### REQUIRED ACTION
Only one portion of the data is to be written out: from the line bearing "checks m s ->" through the line bearing "(update _ _ _) _ _ => acc". Write it exactly as it appears.

Source records
⁂
Lemma readonly_ret {A} (a : A) : readonly (S := S) (mret a).
Proof. intros s. by apply wlp_ret. Qed.
Lemma readonly_bind {A B} (m : M S A) (k : A -> M S B) :
  readonly m -> (forall a, readonly (k a)) -> readonly (m ≫= k).
Proof.
  intros Hm Hk s. apply wlp_bind. eapply wlp_mono; [apply Hm|]. intros a ? ->. apply Hk.
Qed.
Lemma readonly_gets {A} (f : S -> A) : readonly (gets f).
Proof. intros s. by apply wlp_gets. Qed.
Lemma readonly_assert b : readonly (S := S) (c_assert b).
Proof. intros s. by apply wlp_assert. Qed.
Lemma readonly_deref {V} (H : heap_of S V) p : readonly (deref H p).
Proof. intros s. by apply wlp_deref. Qed.
Lemma readonly_if {A} (b : bool) (m1 m2 : M S A) :
  readonly m1 -> readonly m2 -> readonly (if b then m1 else m2).
Proof. by destruct b. Qed.
Lemma readonly_loop {A B} fuel (body : A -> M S (A + B)) a :
  (forall a, readonly (body a)) -> readonly (loop fuel body a).
Proof.
  intros Hb s. apply (wlp_loop (fun _ s' => s' = s)); [|done].
  intros a' ? ->. eapply wlp_mono; [apply Hb|]. by intros [] ? ->.
Qed.
End readonly_rules.

Create HintDb readonly.
#[export] Hint Resolve readonly_ret readonly_bind readonly_gets readonly_assert
  readonly_deref readonly_if readonly_loop : readonly.

(** Symbolic execution of the monadic commands; memory accesses are left to
    the caller, who owns the facts about the heap. *)
Ltac wp_pure1 :=
  lazymatch goal with
  | |- wp (mbind _ _) _ _ => apply wp_bind
  | |- wp (mret _) _ _ => apply wp_ret
  | |- wp get _ _ => apply wp_get
  | |- wp (gets _) _ _ => apply wp_gets
  | |- wp (modify _) _ _ => apply wp_modify
  end.
Ltac wp_pures := repeat wp_pure1; cbn beta.

(** One memory access whose object is found by [eauto]/[simplify_map_eq]. *)
Ltac wp_heap :=
  lazymatch goal with
  | |- wp (deref _ _) _ _ => eapply wp_deref
  | |- wp (update _ _ _) _ _ => eapply wp_update
  | |- wp (store _ _ _) _ _ => eapply wp_store
  | |- wp (dispose _ _) _ _ => eapply wp_dispose
  end.

(** Commands that only read and check: they succeed and leave the state. *)
Definition checks {S A} (m : M S A) (s : S) : Prop := wp m s (fun _ s' => s' = s).

Lemma wp_checks {S A B} (m : M S A) (k : A -> M S B) s (Q : B -> S -> Prop) :
  checks m s -> (forall a, wp (k a) s Q) -> wp (m ≫= k) s Q.
Proof. intros Hm Hk. apply wp_bind. eapply wp_mono; [exact Hm|]. by intros a s' ->. Qed.

Lemma nonnull_true p : p <> 0 -> nonnull p = true.
Proof. intros Hp. unfold nonnull. by rewrite (proj2 (Z.eqb_neq _ _)). Qed.
Lemma isnull_false p : p <> 0 -> isnull p = false.
Proof. intros Hp. unfold isnull. by rewrite (proj2 (Z.eqb_neq _ _)). Qed.

(** Decides the truth value of a pointer from the facts in the context. *)
Ltac ptr_cond :=
  solve [ reflexivity | by apply nonnull_true | by apply isnull_false
        | apply nonnull_true; congruence | apply isnull_false; congruence
        | apply Z.eqb_refl | apply Z.eqb_neq; congruence
        | rewrite (proj2 (Z.eqb_neq _ _)) by congruence; reflexivity ].

Lemma wp_when_true {S} b (m : M S unit) s (Q : unit -> S -> Prop) :
  b = true -> wp m s Q -> wp (when b m) s Q.
Proof. by intros ->. Qed.
Lemma wp_when_false {S} b (m : M S unit) s (Q : unit -> S -> Prop) :
  b = false -> Q tt s -> wp (when b m) s Q.
Proof. by intros ->. Qed.
Lemma wp_if_true {S A} b (m1 m2 : M S A) s (Q : A -> S -> Prop) :
  b = true -> wp m1 s Q -> wp (if b then m1 else m2) s Q.
Proof. by intros ->. Qed.
Lemma wp_if_false {S A} b (m1 m2 : M S A) s (Q : A -> S -> Prop) :
  b = false -> wp m2 s Q -> wp (if b then m1 else m2) s Q.
Proof. by intros ->. Qed.

(** One command whose condition or object is known; [acc] proves accesses. *)
Ltac wp_step acc :=
  lazymatch goal with
  | |- wp (mbind _ _) _ _ => apply wp_bind
  | |- wp (mret _) _ _ => apply wp_ret
  | |- wp (gets _) _ _ => apply wp_gets
  | |- wp get _ _ => apply wp_get
  | |- wp (modify _) _ _ => apply wp_modify
  | |- wp (c_assert _) _ _ => apply wp_assert; [ptr_cond|]
  | |- wp (when _ _) _ _ =>
      first [apply wp_when_true; [ptr_cond|] | apply wp_when_false; [ptr_cond|]]
  | |- wp (if _ then _ else _) _ _ =>
      first [apply wp_if_true; [ptr_cond|] | apply wp_if_false; [ptr_cond|]]
  | |- wp (deref _ _) _ _ => acc
  | |- wp (update _ _ _) _ _ => acc
  | |- wp (store _ _ _) _ _ => acc
  end.

(** ** Lists *)

(** Address of the first, respectively last, element: [p] when there is none. *)
Definition head_or (p : Z) (xs : list Z) : Z := default p (head xs).
Definition last_or (p : Z) (xs : list Z) : Z := default p (last xs).

Lemma NoDup_reverse {A} (xs : list A) : NoDup xs -> NoDup (reverse xs).
Proof. by rewrite reverse_Permutation. Qed.

(** Filters that keep all, or nothing. *)
Lemma filter_all {A} (P : A -> Prop) `{forall x, Decision (P x)} (l : list A) :
  (forall x, x ∈ l -> P x) -> filter P l = l.
Proof.
  induction l as [|x l IH]; intros HP; [done|].
  rewrite filter_cons_True by (apply HP; set_solver). f_equal. apply IH. set_solver.
Qed.
Lemma filter_none {A} (P : A -> Prop) `{forall x, Decision (P x)} (l : list A) :
  (forall x, x ∈ l -> ~ P x) -> filter P l = [].
Proof.
  induction l as [|x l IH]; intros HP; [done|].
  rewrite filter_cons_False by (apply HP; set_solver). apply IH. set_solver.
Qed.

(** An element of a duplicate-free list splits it in one way. *)
Lemma NoDup_mid_inj {A} (xs xs' : list A) x ys ys' :
  NoDup (xs ++ x :: ys) -> xs ++ x :: ys = xs' ++ x :: ys' -> xs = xs' /\ ys = ys'.
Proof.
  revert xs'. induction xs as [|a xs IH]; intros xs' Hnd Heq; destruct xs' as [|b xs'].
  - by simplify_eq/=.
  - simplify_eq/=. apply NoDup_cons in Hnd as [Hx _]. set_solver.
  - simplify_eq/=. apply NoDup_cons in Hnd as [Hx _]. set_solver.
  - simplify_eq/=. apply NoDup_cons in Hnd as [_ Hnd]. by destruct (IH xs' Hnd) as [-> ->].
Qed.

(** ** Addresses *)

(** A non-null address of the modelled platform. *)
Definition valid_addr (a : Z) : Prop := 0 < a < SIZE_MOD.

Lemma valid_ne x : valid_addr x -> x <> 0.
Proof. unfold valid_addr. lia. Qed.

(** There are fewer than [2^64] distinct objects. *)
Lemma nodup_valid_length xs :
  NoDup xs -> (forall x, x ∈ xs -> valid_addr x) -> Z.of_nat (length xs) < SIZE_MOD.
Proof.
  intros Hnd Hv.
  assert (length xs <= length (seqZ 1 (SIZE_MOD - 1)))%nat as Hle.
  { apply submseteq_length, NoDup_submseteq; [done|].
    intros x Hx%Hv. apply elem_of_seqZ. unfold valid_addr in Hx. lia. }
  rewrite length_seqZ in Hle. unfold SIZE_MOD, SIZE_BITS in *. lia.
Qed.

(** ** Disjointness of address lists

    [sep] breaks facts about concatenations into facts about their parts,
    [apart] proves that two addresses differ or that one is not in a list. *)

Lemma disj_cons_r {A} (xs ys : list A) y :
  (forall x, x ∈ xs -> x ∉ y :: ys) <-> (y ∉ xs) /\ (forall x, x ∈ xs -> x ∉ ys).
Proof. set_solver. Qed.
Lemma disj_app_r {A} (xs ys zs : list A) :
  (forall x, x ∈ xs -> x ∉ ys ++ zs) <->
  (forall x, x ∈ xs -> x ∉ ys) /\ (forall x, x ∈ xs -> x ∉ zs).
Proof. set_solver. Qed.
Lemma all_cons {A} (P : A -> Prop) y ys :
  (forall x, x ∈ y :: ys -> P x) <-> P y /\ (forall x, x ∈ ys -> P x).
Proof. set_solver. Qed.
Lemma all_app {A} (P : A -> Prop) ys zs :
  (forall x, x ∈ ys ++ zs -> P x) <-> (forall x, x ∈ ys -> P x) /\ (forall x, x ∈ zs -> P x).
Proof. set_solver. Qed.

Ltac sep :=
  repeat match goal with
  | H : NoDup (_ ++ _) |- _ => apply NoDup_app in H as (? & ? & ?)
  | H : NoDup (_ :: _) |- _ => apply NoDup_cons in H as [? ?]
  | H : NoDup [] |- _ => clear H
  | H : _ ∉ _ ++ _ |- _ => apply not_elem_of_app in H as [? ?]
  | H : _ ∉ _ :: _ |- _ => apply not_elem_of_cons in H as [? ?]
  | H : _ ∉ [] |- _ => clear H
  | H : forall x, x ∈ _ ++ _ -> _ |- _ => apply all_app in H as [? ?]
  | H : forall x, x ∈ _ :: _ -> _ |- _ => apply all_cons in H as [? ?]
  | H : forall x, x ∈ [] -> _ |- _ => clear H
  | H : forall x, x ∈ _ -> x ∉ _ ++ _ |- _ => apply disj_app_r in H as [? ?]
  | H : forall x, x ∈ _ -> x ∉ _ :: _ |- _ => apply disj_cons_r in H as [? ?]
  | H : forall x, x ∈ _ -> x ∉ [] |- _ => clear H
  end.

Ltac apart1 :=
  match goal with
  | H : ?P |- ?P => exact H
  | H : ?x <> ?y |- ?y <> ?x => exact (not_eq_sym H)
  | H : ?x ∈ ?xs, H2 : forall z, z ∈ ?xs -> z ∉ ?ys |- ?x ∉ ?ys => exact (H2 x H)
  | H : ?x ∈ ?ys, H2 : forall z, z ∈ ?xs -> z ∉ ?ys |- ?x ∉ ?xs =>
      exact (fun Hc => H2 x Hc H)
  | H : ?x ∈ ?xs, H2 : ?y ∉ ?xs |- ?x <> ?y =>
      let E := fresh in intros E; rewrite E in H; exact (H2 H)
  | H : ?x ∈ ?xs, H2 : ?y ∉ ?xs |- ?y <> ?x =>
      let E := fresh in intros E; rewrite <- E in H; exact (H2 H)
  | H1 : ?x ∈ ?xs, H2 : ?y ∈ ?ys, H3 : forall z, z ∈ ?xs -> z ∉ ?ys |- ?x <> ?y =>
      let E := fresh in intros E; rewrite <- E in H2; exact (H3 x H1 H2)
  | H1 : ?x ∈ ?xs, H2 : ?y ∈ ?ys, H3 : forall z, z ∈ ?xs -> z ∉ ?ys |- ?y <> ?x =>
      let E := fresh in intros E; rewrite E in H2; exact (H3 x H1 H2)
  end.
Ltac apart :=
  sep; repeat first [rewrite not_elem_of_app | rewrite not_elem_of_cons]; split_and?;
  solve [apart1 | apply not_elem_of_nil].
⁂
### EXERCISE RESULT
  checks m s -> (forall a, wp (k a) s Q) -> wp (m ≫= k) s Q.
Proof. intros Hm Hk. apply wp_bind. eapply wp_mono; [exact Hm|]. by intros a s' ->. Qed.

Lemma nonnull_true p : p <> 0 -> nonnull p = true.
Proof. intros Hp. unfold nonnull. by rewrite (proj2 (Z.eqb_neq _ _)). Qed.
Lemma isnull_false p : p <> 0 -> isnull p = false.
Proof. intros Hp. unfold isnull. by rewrite (proj2 (Z.eqb_neq _ _)). Qed.

(** Decides the truth value of a pointer from the facts in the context. *)
Ltac ptr_cond :=
  solve [ reflexivity | by apply nonnull_true | by apply isnull_false
        | apply nonnull_true; congruence | apply isnull_false; congruence
        | apply Z.eqb_refl | apply Z.eqb_neq; congruence
        | rewrite (proj2 (Z.eqb_neq _ _)) by congruence; reflexivity ].

Lemma wp_when_true {S} b (m : M S unit) s (Q : unit -> S -> Prop) :
  b = true -> wp m s Q -> wp (when b m) s Q.
Proof. by intros ->. Qed.
Lemma wp_when_false {S} b (m : M S unit) s (Q : unit -> S -> Prop) :
  b = false -> Q tt s -> wp (when b m) s Q.
Proof. by intros ->. Qed.
Lemma wp_if_true {S A} b (m1 m2 : M S A) s (Q : A -> S -> Prop) :
  b = true -> wp m1 s Q -> wp (if b then m1 else m2) s Q.
Proof. by intros ->. Qed.
Lemma wp_if_false {S A} b (m1 m2 : M S A) s (Q : A -> S -> Prop) :
  b = false -> wp m2 s Q -> wp (if b then m1 else m2) s Q.
Proof. by intros ->. Qed.

(** One command whose condition or object is known; [acc] proves accesses. *)
Ltac wp_step acc :=
  lazymatch goal with
  | |- wp (mbind _ _) _ _ => apply wp_bind
  | |- wp (mret _) _ _ => apply wp_ret
  | |- wp (gets _) _ _ => apply wp_gets
  | |- wp get _ _ => apply wp_get
  | |- wp (modify _) _ _ => apply wp_modify
  | |- wp (c_assert _) _ _ => apply wp_assert; [ptr_cond|]
  | |- wp (when _ _) _ _ =>
      first [apply wp_when_true; [ptr_cond|] | apply wp_when_false; [ptr_cond|]]
  | |- wp (if _ then _ else _) _ _ =>
      first [apply wp_if_true; [ptr_cond|] | apply wp_if_false; [ptr_cond|]]
  | |- wp (deref _ _) _ _ => acc
  | |- wp (update _ _ _) _ _ => acc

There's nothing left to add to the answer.